Briefly, the reason for this deviation is that there's a choice between having delegated methods on the .prototype
or having private state. Since the spirit of promises was always to ensure trustability -- that promises were immutable (from the outside) to everyone except the initial resolver/deferred -- private state is a critically important feature to preserve.
Many other ES6 promise shims/libs seem to have forgotten that important point, as many of them either expose the state publicly on the object instance or provide public accessor methods which can externally mutate a promise's state. Both of these deviations are intolerable in my opinion, so this library chose the opposite trade-off: no ES6 sub-classing.
Any trade-off is a shame, but this one is the least of a few evils, and probably won't prove to limit very many, as there are only a limited number of use-cases for extend
ing Promise
in the ES6 sub-class sense.
This project intentionally adheres pretty strictly to the narrow core of Promises/A+ as adopted/implemented by ES6 into the native Promise()
mechanism.
But it's quite likely that you will experience a variety of scenarios in which using only native promises might be tedious, limiting, or more trouble than it's worth. There's good reason why most other Promises/A+ "compliant" libs are actually superset extensions on the narrow core: because async flow-control is often quite complex in the real world.
Native Promise Only will NOT add any of these extra flourishes. Sorry.
However, I have another project: asynquence (async + sequence). It's an abstraction on top of the promises concept (promises are hidden inside), designed to drastically improve the readability and expressiveness of your async flow-control code.
You simply express your async flow-control and asynquence creates and chains all the promises for you underneath. Super simple.
asynquence has a custom implementation for the internal "promises" it uses, and as such does not need native Promises
, nor does it need/include this polyfill.
Get your feet wet with native promises first, but then when you go looking for something more, consider asynquence (which is vastly more powerful and is still only ~2k!).

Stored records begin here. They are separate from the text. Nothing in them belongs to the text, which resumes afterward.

(** What one member of the sweep does, whatever the other members do. *)
Lemma sweep_one_spec (current n : string) (w : World) :
  let rw := sweep_one current n w in
  delete_failure (snd rw) = delete_failure w /\
  trace (snd rw) =
    ((if String.eqb n current then []
      else [Deleting n; Console ["[SW] Deleting old cache:"; n]]) ++ trace w)%list /\
  (forall m, storage (snd rw) !! m =
             if decide (m = n /\ n <> current /\ delete_failure w n = None)
             then None else storage w !! m) /\
  (is_fulfilled (fst rw) = true <-> (n <> current -> delete_failure w n = None)).
Proof.
  cbn zeta. rewrite sweep_one_run.
  destruct (String.eqb_spec n current) as [->|Hne].
  - cbn. repeat split; try tauto.
    intros m. case_decide; [tauto | reflexivity].
  - destruct (delete_failure w n) as [e|] eqn:Hdel; cbn.
    + repeat split; try discriminate.
      * intros m. case_decide as Hd; [|reflexivity].
        destruct Hd as (_ & _ & Hd). discriminate.
      * intros H. specialize (H Hne). discriminate.
    + repeat split; try reflexivity.
      intros m. case_decide as Hd.
      * destruct Hd as (-> & _). apply lookup_delete_eq.
      * apply lookup_delete_ne. intros <-. tauto.
Qed.
(** * DashProxy: a shallow embedding of [server.py]

    The development follows the source file top-down: the Python
    built-ins the code relies on, the duration parser, the template
    expander, the manifest parser, the track selector of the [stream]
    handler, the handlers [debug] and [check_drm_protection] and the
    producer thread [segment_fetcher].

    Conventions of the model.
    - Python [str] is [string]; a character is a code point below 256, so
      the regex class [\d] is exactly [0-9] and [str.lower] is the Latin-1
      case map.
    - Python [int] is [Z]; the conversions between [int] and [str] raise
      [ValueError] beyond 4300 digits, as the interpreter does. Python
      [float] is an IEEE binary64 value, [spec_float] with [prec = 53] and
      [emax = 1024].
    - A raised exception is a value of [exn] carried by [result].
    - The queue between the producer and the consumer holds at most ten
      items; a [put] on a full queue waits until the consumer has taken
      one.
    - [jsonify] writes the members of an object sorted by key.
    - [print] and [traceback.print_exc] are log output only and are left
      out. *)

From Stdlib Require Import ZArith Ascii String SpecFloat DecimalString Sorted.
From stdpp Require Import base tactics option list gmap strings.

Local Open Scope Z_scope.
Set Warnings "-register-all".

(** Let [simpl] compute the append of strings. *)
#[local] Arguments String.append !s1 s2 : simpl nomatch.

(** ** Exceptions *)

(** Every exception the modelled code can raise is an instance of Python's
    [Exception]; the classes the handlers of [server.py] tell apart are
    kept apart here. *)
Inductive exn : Set :=
  | RequestException    (* requests.RequestException and its subclasses *)
  | ParseError          (* xml.etree.ElementTree.ParseError *)
  | ValueError
  | ZeroDivisionError
  | OverflowError
  | OtherException.     (* any other instance of Exception *)

Inductive result (A : Type) : Type :=
  | Ok (a : A)
  | Raise (e : exn).
Arguments Ok {A} a.
Arguments Raise {A} e.

#[global] Instance result_ret : MRet result := λ A a, Ok a.
#[global] Instance result_bind : MBind result := λ A B f m,
  match m with
  | Ok a => f a
  | Raise e => Raise e
  end.

(** [[f(x) for x in xs]] with a body that may raise: left to right, the
    first exception wins. *)
Fixpoint map_result {A B} (f : A → result B) (xs : list A) : result (list B) :=
  match xs with
  | [] => Ok []
  | x :: xs' => y ← f x; ys ← map_result f xs'; Ok (y :: ys)
  end.

(** ** Python built-ins on [str] and [int] *)

Module Py.

Definition char_in_range (lo hi c : ascii) : bool :=
  (nat_of_ascii lo <=? nat_of_ascii c)%nat && (nat_of_ascii c <=? nat_of_ascii hi)%nat.

(** [\d] on code points below 256. *)
Definition is_digit (c : ascii) : bool := char_in_range "0" "9" c.

(** [[\da-zA-Z]]. *)
Definition is_alnum (c : ascii) : bool :=
  is_digit c || char_in_range "a" "z" c || char_in_range "A" "Z" c.

Definition digit_val (c : ascii) : Z := Z.of_nat (nat_of_ascii c) - 48.

(** Longest prefix whose characters satisfy [p], and the rest: the
    greedy match of [[p]*]. *)
Fixpoint span (p : ascii → bool) (s : string) : string * string :=
  match s with
  | EmptyString => (EmptyString, EmptyString)
  | String c s' =>
      if p c then let '(a, b) := span p s' in (String c a, b)
      else (EmptyString, s)
  end.

Definition is_empty (s : string) : bool :=
  match s with EmptyString => true | _ => false end.

(** [s.startswith(p)]. *)
Definition startswith (p s : string) : bool := String.prefix p s.

(** [s[n:]]. *)
Fixpoint drop (n : nat) (s : string) : string :=
  match n, s with
  | O, _ => s
  | S _, EmptyString => EmptyString
  | S n', String _ s' => drop n' s'
  end.

(** [needle in hay]. *)
Fixpoint contains (needle hay : string) : bool :=
  startswith needle hay ||
  match hay with
  | EmptyString => false
  | String _ hay' => contains needle hay'
  end.

(** [c.lower()] for a code point below 256: [A-Z] and the Latin-1
    capitals U+00C0..U+00DE except the multiplication sign U+00D7. *)
Definition lower_char (c : ascii) : ascii :=
  let n := nat_of_ascii c in
  if char_in_range "A" "Z" c then ascii_of_nat (n + 32)
  else if ((192 <=? n) && (n <=? 222) && negb (n =? 215))%nat
       then ascii_of_nat (n + 32)
  else c.

Fixpoint lower (s : string) : string :=
  match s with
  | EmptyString => EmptyString
  | String c s' => String (lower_char c) (lower s')
  end.

(** [s.replace(old, new)] for a non-empty [old]: occurrences are found
    left to right and do not overlap. [skip] counts the characters of
    the occurrence just replaced that are still to be passed over. *)
Fixpoint replace_from (skip : nat) (old new s : string) : string :=
  match s with
  | EmptyString => EmptyString
  | String c s' =>
      match skip with
      | S k => replace_from k old new s'
      | O =>
          if startswith old s
          then new +:+ replace_from (String.length old - 1) old new s'
          else String c (replace_from 0 old new s')
      end
  end.

Definition replace (old new s : string) : string := replace_from 0 old new s.

(** [s.rsplit('/', 1)[0]]: the text before the last ['/'], or all of
    [s] when it has none. *)
Fixpoint rsplit_slash_head (s : string) : string :=
  match s with
  | EmptyString => EmptyString
  | String c s' =>
      if contains "/" s' then String c (rsplit_slash_head s')
      else if Ascii.eqb c "/" then EmptyString
      else s
  end.
(** [startSim] submits one task per trace, in the order of the traces; the
    task of the [n]-th trace, counted from 0, has the run identifier [n], so
    that the identifiers of a window are 0 to N-1, each used once; every task
    carries the seed file and the results directory of the window. *)
Theorem startSim_tasks_ids (runDir winInitTrace pathResults : string)
    (traces : list string) :
  length (startSim_tasks path_join runDir traces winInitTrace pathResults)
    = length traces ∧
  tid <$> startSim_tasks path_join runDir traces winInitTrace pathResults
    = Z.of_nat <$> seq 0 (length traces) ∧
  NoDup (tid <$> startSim_tasks path_join runDir traces winInitTrace pathResults) ∧
  (∀ n trace, traces !! n = Some trace →
     startSim_tasks path_join runDir traces winInitTrace pathResults !! n =
       Some (Task (path_join runDir trace) winInitTrace (Z.of_nat n) pathResults)).
Proof.
  unfold startSim_tasks. rewrite startSim_loop_imap.
  assert (tid <$> imap (fun n trace =>
            Task (path_join runDir trace) winInitTrace (0 + Z.of_nat n) pathResults)
            traces = Z.of_nat <$> seq 0 (length traces)) as Hids.
  { rewrite fmap_imap. rewrite <- (imap_seq_0 traces Z.of_nat).
    apply imap_ext. intros n t _. simpl. lia. }
  split_and!.
  - apply length_imap.
  - done.
  - rewrite Hids. apply (NoDup_fmap_2 _), NoDup_seq.
  - intros n trace Hn. rewrite list_lookup_imap, Hn. simpl. do 2 f_equal.
Qed.
(** * Vakio OpenAir: the fan entity, its coordinator and the MQTT session

    A shallow embedding of [fan.py] and [vakio.py].  Python values are a
    small tagged union, the objects of the integration are records, and a
    method is a function of the world that either returns or raises, the
    world it leaves behind being kept in both cases. *)

From Stdlib Require Import ZArith Lia Ascii String.
From stdpp Require Import base option list strings gmap.

Local Open Scope Z_scope.

(** ** Python values and exceptions *)

Inductive exn : Type :=
| TypeError
| ValueError
| IndexError
| KeyError
| UnicodeDecodeError.

(** The result of a pure, fallible expression. *)
Inductive res (A : Type) : Type :=
| Val (a : A)
| Exc (e : exn).
Arguments Val {A} a.
Arguments Exc {A} e.

(** ** [homeassistant.util.percentage] *)

Section util_percentage.
Context {A : Type} `{EqDecision A}.

(** [ordered_list.index(item)]: the first position that holds [item]. *)
Fixpoint list_index (item : A) (l : list A) : option nat :=
  match l with
  | [] => None
  | x :: l' => if decide (x = item) then Some 0%nat else S <$> list_index item l'
  end.

(** Modelled from the spec: [ordered_list_item_to_percentage] belongs to
    the host platform's utility library, which is not part of the
    repository; "toPercentage returns the upper bound of the named
    speed's bucket", the buckets dividing 0..100 evenly over the list,
    and an item that is not in the list is refused with [ValueError]. *)
Definition ordered_list_item_to_percentage (ordered_list : list A) (item : A) : res Z :=
  match list_index item ordered_list with
  | None => Exc ValueError
  | Some offset =>
      let list_len := Z.of_nat (length ordered_list) in
      let list_position := Z.of_nat offset + 1 in
      Val ((list_position * 100) / list_len)
  end.

(** The loop of [percentage_to_ordered_list_item]: walk the list from
    position [offset] and stop at the first bucket whose upper bound
    reaches [percentage]. *)
Fixpoint first_bucket (list_len percentage offset : Z) (l : list A) : option A :=
  match l with
  | [] => None
  | speed :: rest =>
      let list_position := offset + 1 in
      let upper_bound := (list_position * 100) / list_len in
      if percentage <=? upper_bound then Some speed
      else first_bucket list_len percentage (offset + 1) rest
  end.

(** Modelled from the spec: [percentage_to_ordered_list_item] belongs to
    the host platform's utility library, which is not part of the
    repository; "toNamedSpeed" takes the percentage to the quantization
    boundary of its bucket (bucket width 100/N), that is to the first
    named speed whose upper bound reaches it, and to the last one when
    the percentage is above every bound; an empty list is refused with
    [ValueError]. *)
Definition percentage_to_ordered_list_item (ordered_list : list A) (percentage : Z) : res A :=
  match ordered_list with
  | [] => Exc ValueError
  | x :: _ =>
      let list_len := Z.of_nat (length ordered_list) in
      match first_bucket list_len percentage 0 ordered_list with
      | Some speed => Val speed
      | None => Val (List.last ordered_list x)
      end
  end.
End util_percentage.

(** ** Python values

    What a variable of the integration can hold.  A coroutine object is
    what a call of an [async def] method evaluates to: the body of the
    method runs only when the object is awaited. *)

Inductive coroutine : Type :=
| co_speed (value : option Z)
| co_gate (value : option Z)
| co_state (value : option string)
| co_workmode (value : option string)
| co_turn_on
| co_turn_off.

Inductive pyval : Type :=
| VNone
| VBool (b : bool)
| VInt (z : Z)
| VStr (s : string)
| VCoroutine (c : coroutine).

#[global] Instance res_ret : MRet res := λ A a, Val a.
#[global] Instance res_bind : MBind res := λ A B f m,
  match m with
  | Val a => f a
  | Exc e => Exc e
  end.

(** [v is None] and [v is False]. *)
Definition py_is_None (v : pyval) : bool :=
  match v with VNone => true | _ => false end.

Definition py_is_False (v : pyval) : bool :=
  match v with VBool false => true | _ => false end.

(** [a == b]: numbers compare by value (a bool is the integer 0 or 1),
    strings by content, values of different kinds are unequal, and so is
    a coroutine object and any value it is compared with here. *)
Definition py_eq (a b : pyval) : bool :=
  match a, b with
  | VNone, VNone => true
  | VBool x, VBool y => bool_decide (x = y)
  | VBool x, VInt y | VInt y, VBool x => Z.b2z x =? y
  | VInt x, VInt y => x =? y
  | VStr x, VStr y => String.eqb x y
  | _, _ => false
  end.

(** [v > n] for an integer [n]: only numbers are ordered against an
    integer, anything else is a [TypeError]. *)
Definition py_gt_int (v : pyval) (n : Z) : res bool :=
  match v with
  | VInt z => Val (n <? z)
  | VBool b => Val (n <? Z.b2z b)
  | VNone | VStr _ | VCoroutine _ => Exc TypeError
  end.

(** [v - n] for an integer [n]. *)
Definition py_sub_int (v : pyval) (n : Z) : res Z :=
  match v with
  | VInt z => Val (z - n)
  | VBool b => Val (Z.b2z b - n)
  | VNone | VStr _ | VCoroutine _ => Exc TypeError
  end.

(** [l[i]]: a negative index counts from the end, an index outside
    [-len(l), len(l)) is an [IndexError]. *)
Definition list_getitem {A : Type} (l : list A) (i : Z) : res A :=
  let n := Z.of_nat (length l) in
  let j := if i <? 0 then n + i else i in
  if (0 <=? j) && (j <? n) then
    match l !! Z.to_nat j with
    | Some x => Val x
    | None => Exc IndexError
    end
  else Exc IndexError.

(** [str.split(s, sep)] for a separator of one character. *)
Fixpoint str_split (sep : ascii) (s : string) : list string :=
  match s with
  | EmptyString => [EmptyString]
  | String c s' =>
      if Ascii.eqb c sep then EmptyString :: str_split sep s'
      else match str_split sep s' with
           | x :: rest => String c x :: rest
           | [] => [String c EmptyString]
           end
  end.

(** [bytes.decode()]: strict UTF-8.  A [str] is represented by its UTF-8
    encoding, so decoding checks the bytes and keeps them. *)
Definition byte_in (lo hi : N) (c : ascii) : bool :=
  ((lo <=? N_of_ascii c) && (N_of_ascii c <=? hi))%N.

Definition continuation_byte : ascii → bool := byte_in 0x80 0xBF.

(** The second byte of a sequence of three or four, which excludes
    overlong forms, surrogates and code points above U+10FFFF. *)
Definition second_byte (b0 b1 : ascii) : bool :=
  if byte_in 0xE0 0xE0 b0 then byte_in 0xA0 0xBF b1
  else if byte_in 0xED 0xED b0 then byte_in 0x80 0x9F b1
  else if byte_in 0xF0 0xF0 b0 then byte_in 0x90 0xBF b1
  else if byte_in 0xF4 0xF4 b0 then byte_in 0x80 0x8F b1
  else continuation_byte b1.

Fixpoint utf8_valid (s : string) : bool :=
  match s with
  | EmptyString => true
  | String b0 s1 =>
      if byte_in 0x00 0x7F b0 then utf8_valid s1
      else
        match s1 with
        | EmptyString => false
        | String b1 s2 =>
            if byte_in 0xC2 0xDF b0 then continuation_byte b1 && utf8_valid s2
            else
              match s2 with
              | EmptyString => false
              | String b2 s3 =>
                  if byte_in 0xE0 0xEF b0 then
                    second_byte b0 b1 && continuation_byte b2 && utf8_valid s3
                  else
                    match s3 with
                    | EmptyString => false
                    | String b3 s4 =>
                        byte_in 0xF0 0xF4 b0 && second_byte b0 b1
                        && continuation_byte b2 && continuation_byte b3
                        && utf8_valid s4
                    end
              end
        end
  end.

Definition bytes_decode (payload : string) : res string :=
  if utf8_valid payload then Val payload else Exc UnicodeDecodeError.

(** [int(s)] on decimal ASCII text: optional blanks around, an optional
    sign, digits that single underscores may separate; [None] stands for
    the [ValueError] of the builtin.  The handler below takes the builtin
    as a parameter; this is the instance the examples run. *)
Definition is_space (c : ascii) : bool :=
  byte_in 9 13 c || byte_in 32 32 c.

Definition is_digit (c : ascii) : bool := byte_in 48 57 c.

Fixpoint lstrip (l : list ascii) : list ascii :=
  match l with
  | c :: l' => if is_space c then lstrip l' else l
  | [] => []
  end.

Fixpoint digits (acc : Z) (after_digit : bool) (l : list ascii) : option Z :=
  match l with
  | [] => if after_digit then Some acc else None
  | c :: l' =>
      if is_digit c then digits (10 * acc + (Z.of_N (N_of_ascii c) - 48)) true l'
      else if Ascii.eqb c "_" && after_digit then digits acc false l'
      else None
  end.

Definition int_ascii (s : string) : option Z :=
  let body := lstrip (rev (lstrip (rev (list_ascii_of_string s)))) in
  match body with
  | c :: l' =>
      if Ascii.eqb c "-" then Z.opp <$> digits 0 false l'
      else if Ascii.eqb c "+" then digits 0 false l'
      else digits 0 false body
  | [] => None
  end.

(** ** The objects of the integration *)

(** [const.py] is not among the sources: the constants the two modules
    import from it are the fields of a class, and the code below is
    parametrised by an instance of it. *)
Class Const : Type := {
  OPENAIR_STATE_ON : string;
  OPENAIR_STATE_OFF : string;
  OPENAIR_SPEED_LIST : list Z;
  OPENAIR_SPEED_01 : Z;
}.

Definition SPEED_ENDPOINT : string := "speed".
Definition GATE_ENDPOINT : string := "gate".
Definition STATE_ENDPOINT : string := "state".
Definition WORKMODE_ENDPOINT : string := "workmode".
Definition TEMP_ENDPOINT : string := "temp".
Definition HUD_ENDPOINT : string := "hud".
Definition ENDPOINTS : list string :=
  [SPEED_ENDPOINT; GATE_ENDPOINT; STATE_ENDPOINT; WORKMODE_ENDPOINT;
   TEMP_ENDPOINT; HUD_ENDPOINT].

Native Promise Only is "spec compliant" in the sense of passing all tests in the Promises/A+ Test Suite.
To run all tests:
- Either git-clone this repo or run
npm install native-promise-only
, and then switch into that project root. - Run
npm install
in the project root to install the dev-dependencies. - If you didn't get native-promise-only from npm, then from the project root, run
./build.js
ornode build.js
ornpm run build
to generate the minified "npo.js" in the project root. - Finally, run
npm test
.
Note: Other tests need to be added, such as testing the Promise()
constructor's behavior, as well as the Promise.*
static helpers (resolve(..)
, reject(..)
, all(..)
, and race(..)
), none of which are covered by the Promises/A+ test suite.
Developing a more comprehensive test-suite to augment the Promises/A+ test suite is now another primary goal of this project.
The code and all the documentation are released under the MIT license.